*** Opening of RECORDS SUPPLIED ***

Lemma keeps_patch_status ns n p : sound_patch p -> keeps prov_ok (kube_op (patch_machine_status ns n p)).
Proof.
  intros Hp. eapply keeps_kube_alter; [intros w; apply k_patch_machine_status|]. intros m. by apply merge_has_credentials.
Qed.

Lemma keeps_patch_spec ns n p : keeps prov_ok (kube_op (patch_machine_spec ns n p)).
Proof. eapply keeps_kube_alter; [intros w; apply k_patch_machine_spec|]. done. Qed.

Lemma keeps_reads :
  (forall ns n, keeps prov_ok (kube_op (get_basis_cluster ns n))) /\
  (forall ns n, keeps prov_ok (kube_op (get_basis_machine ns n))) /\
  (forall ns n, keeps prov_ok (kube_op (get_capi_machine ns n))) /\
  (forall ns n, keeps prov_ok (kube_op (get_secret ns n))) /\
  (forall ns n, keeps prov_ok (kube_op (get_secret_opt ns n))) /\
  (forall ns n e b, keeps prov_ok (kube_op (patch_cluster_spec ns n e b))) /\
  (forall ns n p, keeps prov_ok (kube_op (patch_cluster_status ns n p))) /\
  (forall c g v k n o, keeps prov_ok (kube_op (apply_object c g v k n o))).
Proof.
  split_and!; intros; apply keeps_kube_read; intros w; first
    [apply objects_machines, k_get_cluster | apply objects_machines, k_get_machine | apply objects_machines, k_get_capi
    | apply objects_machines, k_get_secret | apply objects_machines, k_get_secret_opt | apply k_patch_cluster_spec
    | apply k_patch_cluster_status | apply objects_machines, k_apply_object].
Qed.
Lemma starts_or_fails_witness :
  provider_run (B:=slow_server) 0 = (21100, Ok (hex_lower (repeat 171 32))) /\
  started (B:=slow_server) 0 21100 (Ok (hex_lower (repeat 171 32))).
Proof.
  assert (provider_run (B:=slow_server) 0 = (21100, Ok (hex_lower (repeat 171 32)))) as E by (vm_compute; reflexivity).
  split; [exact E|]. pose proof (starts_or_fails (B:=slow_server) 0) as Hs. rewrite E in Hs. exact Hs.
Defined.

*** Close of RECORDS SUPPLIED ***

WORK INSTRUCTION:
Set down the preceding data verbatim. Every line belongs in the copy.

ANSWER TO THIS TASK:
Lemma keeps_patch_status ns n p : sound_patch p -> keeps prov_ok (kube_op (patch_machine_status ns n p)).
Proof.
  intros Hp. eapply keeps_kube_alter; [intros w; apply k_patch_machine_status|]. intros m. by apply merge_has_credentials.
Qed.

Lemma keeps_patch_spec ns n p : keeps prov_ok (kube_op (patch_machine_spec ns n p)).
Proof. eapply keeps_kube_alter; [intros w; apply k_patch_machine_spec|]. done. Qed.

Lemma keeps_reads :
  (forall ns n, keeps prov_ok (kube_op (get_basis_cluster ns n))) /\
  (forall ns n, keeps prov_ok (kube_op (get_basis_machine ns n))) /\
  (forall ns n, keeps prov_ok (kube_op (get_capi_machine ns n))) /\
  (forall ns n, keeps prov_ok (kube_op (get_secret ns n))) /\
  (forall ns n, keeps prov_ok (kube_op (get_secret_opt ns n))) /\
  (forall ns n e b, keeps prov_ok (kube_op (patch_cluster_spec ns n e b))) /\
  (forall ns n p, keeps prov_ok (kube_op (patch_cluster_status ns n p))) /\
  (forall c g v k n o, keeps prov_ok (kube_op (apply_object c g v k n o))).
Proof.
  split_and!; intros; apply keeps_kube_read; intros w; first
    [apply objects_machines, k_get_cluster | apply objects_machines, k_get_machine | apply objects_machines, k_get_capi
    | apply objects_machines, k_get_secret | apply objects_machines, k_get_secret_opt | apply k_patch_cluster_spec
    | apply k_patch_cluster_status | apply objects_machines, k_apply_object].
Qed.
Lemma starts_or_fails_witness :
  provider_run (B:=slow_server) 0 = (21100, Ok (hex_lower (repeat 171 32))) /\
  started (B:=slow_server) 0 21100 (Ok (hex_lower (repeat 171 32))).
Proof.
  assert (provider_run (B:=slow_server) 0 = (21100, Ok (hex_lower (repeat 171 32)))) as E by (vm_compute; reflexivity).
  split; [exact E|]. pose proof (starts_or_fails (B:=slow_server) 0) as Hs. rewrite E in Hs. exact Hs.
Defined.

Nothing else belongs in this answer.